(** * Geospatial overlay viewer: the affine georeferencing, the raster
      ingestion, the texture synthesis and the render tick of
      [src/js/three.js], with the older variants of the same file.

    JavaScript numbers are IEEE-754 binary64 values; they are modelled
    with the executable specification of binary floating point of the
    Standard Library ([SpecFloat], precision 53, maximal exponent 1024),
    so that rounding, signed zeros, infinities and NaN are those of the
    program.  The rounding error of the coordinate transform is stated
    over the real numbers of the Standard Library. *)

From Stdlib Require Import ZArith Bool List Lia.
From Stdlib Require Import Reals Lra.
From Stdlib Require Import Floats.SpecFloat.
Import ListNotations.

Set Implicit Arguments.

(** ** ECMAScript numbers *)

Module Number.

Definition prec : Z := 53.
Definition emax : Z := 1024.

Definition number : Type := spec_float.

Definition NaN : number := S754_nan.
Definition Infinity : number := S754_infinity false.

Definition add : number -> number -> number := SFadd prec emax.
Definition sub : number -> number -> number := SFsub prec emax.
Definition mul : number -> number -> number := SFmul prec emax.
Definition div : number -> number -> number := SFdiv prec emax.
Definition neg : number -> number := SFopp.

(** The relational operators [<], [>] and [<=]: false as soon as an
    operand is NaN. *)
Definition lt (x y : number) : bool := SFltb x y.
Definition gt (x y : number) : bool := SFltb y x.
Definition le (x y : number) : bool := SFleb x y.

(** The number denoted by an integer literal or held by an int32. *)
Definition of_Z (z : Z) : number := binary_normalize prec emax z 0 false.

(** The number denoted by a decimal literal [n / 10^k]: the binary64
    nearest to the quotient, which is what the correctly rounded
    division of the two (exactly representable) integers gives. *)
Definition decimal (n : Z) (k : nat) : number :=
  div (of_Z n) (of_Z (10 ^ Z.of_nat k)).

Definition isNaN (x : number) : bool :=
  match x with S754_nan => true | _ => false end.

Definition isFinite (x : number) : bool :=
  match x with S754_zero _ | S754_finite _ _ _ => true | _ => false end.

Definition isZero (x : number) : bool :=
  match x with S754_zero _ => true | _ => false end.

(** The mathematical value of a finite number with its fraction
    removed, that is truncated toward zero: [m * 2^e] is an integer when
    [0 <= e], and shifting the magnitude right drops the fraction bits
    otherwise. *)
Definition integral_part (x : number) : option Z :=
  match x with
  | S754_zero _ => Some 0%Z
  | S754_finite s m e => Some (cond_Zopp s (Z.shiftl (Zpos m) e))
  | S754_infinity _ | S754_nan => None
  end.

(** [Math.trunc(x)]: NaN, the infinities and the zeros are returned
    unchanged; otherwise the integral part of [x], with the sign of [x]
    when that part is zero. *)
Definition Math_trunc (x : number) : number :=
  match x with
  | S754_finite s m e =>
      if (0 <=? e)%Z then x
      else match Z.shiftl (Zpos m) e with
           | Zpos m' => binary_round prec emax s m' 0
           | _ => S754_zero s
           end
  | _ => x
  end.

(** [ToInt32(x)]: NaN and the infinities give 0; otherwise the integral
    part of [x] modulo 2^32, read as a signed 32-bit integer. *)
Definition ToInt32 (x : number) : Z :=
  match integral_part x with
  | None => 0
  | Some z =>
      let int32bit := (z mod 2 ^ 32)%Z in
      if (2 ^ 31 <=? int32bit)%Z then (int32bit - 2 ^ 32)%Z else int32bit
  end.

(** [x | y] on numbers: the bitwise or of the two int32 values. *)
Definition bitor (x y : number) : number :=
  of_Z (Z.lor (ToInt32 x) (ToInt32 y)).

(** [Math.min(x, y)]: NaN when an operand is NaN, otherwise the smaller
    one, with -0 below +0. *)
Definition Math_min (x y : number) : number :=
  match SFcompare x y with
  | None => NaN
  | Some Lt => x
  | Some Gt => y
  | Some Eq =>
      match x, y with
      | S754_zero sx, S754_zero sy => S754_zero (sx || sy)
      | _, _ => x
      end
  end.

End Number.

Import Number.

▸ **What to do**
With nothing added or dropped, reproduce all the data exactly.

▸ **Task solution**
(** * Geospatial overlay viewer: the affine georeferencing, the raster
      ingestion, the texture synthesis and the render tick of
      [src/js/three.js], with the older variants of the same file.

    JavaScript numbers are IEEE-754 binary64 values; they are modelled
    with the executable specification of binary floating point of the
    Standard Library ([SpecFloat], precision 53, maximal exponent 1024),
    so that rounding, signed zeros, infinities and NaN are those of the
    program.  The rounding error of the coordinate transform is stated
    over the real numbers of the Standard Library. *)

From Stdlib Require Import ZArith Bool List Lia.
From Stdlib Require Import Reals Lra.
From Stdlib Require Import Floats.SpecFloat.
Import ListNotations.

Set Implicit Arguments.

(** ** ECMAScript numbers *)

Module Number.

Definition prec : Z := 53.
Definition emax : Z := 1024.

Definition number : Type := spec_float.

Definition NaN : number := S754_nan.
Definition Infinity : number := S754_infinity false.

Definition add : number -> number -> number := SFadd prec emax.
Definition sub : number -> number -> number := SFsub prec emax.
Definition mul : number -> number -> number := SFmul prec emax.
Definition div : number -> number -> number := SFdiv prec emax.
Definition neg : number -> number := SFopp.

(** The relational operators [<], [>] and [<=]: false as soon as an
    operand is NaN. *)
Definition lt (x y : number) : bool := SFltb x y.
Definition gt (x y : number) : bool := SFltb y x.
Definition le (x y : number) : bool := SFleb x y.

(** The number denoted by an integer literal or held by an int32. *)
Definition of_Z (z : Z) : number := binary_normalize prec emax z 0 false.

(** The number denoted by a decimal literal [n / 10^k]: the binary64
    nearest to the quotient, which is what the correctly rounded
    division of the two (exactly representable) integers gives. *)
Definition decimal (n : Z) (k : nat) : number :=
  div (of_Z n) (of_Z (10 ^ Z.of_nat k)).

Definition isNaN (x : number) : bool :=
  match x with S754_nan => true | _ => false end.

Definition isFinite (x : number) : bool :=
  match x with S754_zero _ | S754_finite _ _ _ => true | _ => false end.

Definition isZero (x : number) : bool :=
  match x with S754_zero _ => true | _ => false end.

(** The mathematical value of a finite number with its fraction
    removed, that is truncated toward zero: [m * 2^e] is an integer when
    [0 <= e], and shifting the magnitude right drops the fraction bits
    otherwise. *)
Definition integral_part (x : number) : option Z :=
  match x with
  | S754_zero _ => Some 0%Z
  | S754_finite s m e => Some (cond_Zopp s (Z.shiftl (Zpos m) e))
  | S754_infinity _ | S754_nan => None
  end.

(** [Math.trunc(x)]: NaN, the infinities and the zeros are returned
    unchanged; otherwise the integral part of [x], with the sign of [x]
    when that part is zero. *)
Definition Math_trunc (x : number) : number :=
  match x with
  | S754_finite s m e =>
      if (0 <=? e)%Z then x
      else match Z.shiftl (Zpos m) e with
           | Zpos m' => binary_round prec emax s m' 0
           | _ => S754_zero s
           end
  | _ => x
  end.

(** [ToInt32(x)]: NaN and the infinities give 0; otherwise the integral
    part of [x] modulo 2^32, read as a signed 32-bit integer. *)
Definition ToInt32 (x : number) : Z :=
  match integral_part x with
  | None => 0
  | Some z =>
      let int32bit := (z mod 2 ^ 32)%Z in
      if (2 ^ 31 <=? int32bit)%Z then (int32bit - 2 ^ 32)%Z else int32bit
  end.

(** [x | y] on numbers: the bitwise or of the two int32 values. *)
Definition bitor (x y : number) : number :=
  of_Z (Z.lor (ToInt32 x) (ToInt32 y)).

(** [Math.min(x, y)]: NaN when an operand is NaN, otherwise the smaller
    one, with -0 below +0. *)
Definition Math_min (x y : number) : number :=
  match SFcompare x y with
  | None => NaN
  | Some Lt => x
  | Some Gt => y
  | Some Eq =>
      match x, y with
      | S754_zero sx, S754_zero sy => S754_zero (sx || sy)
      | _, _ => x
      end
  end.

End Number.

Import Number.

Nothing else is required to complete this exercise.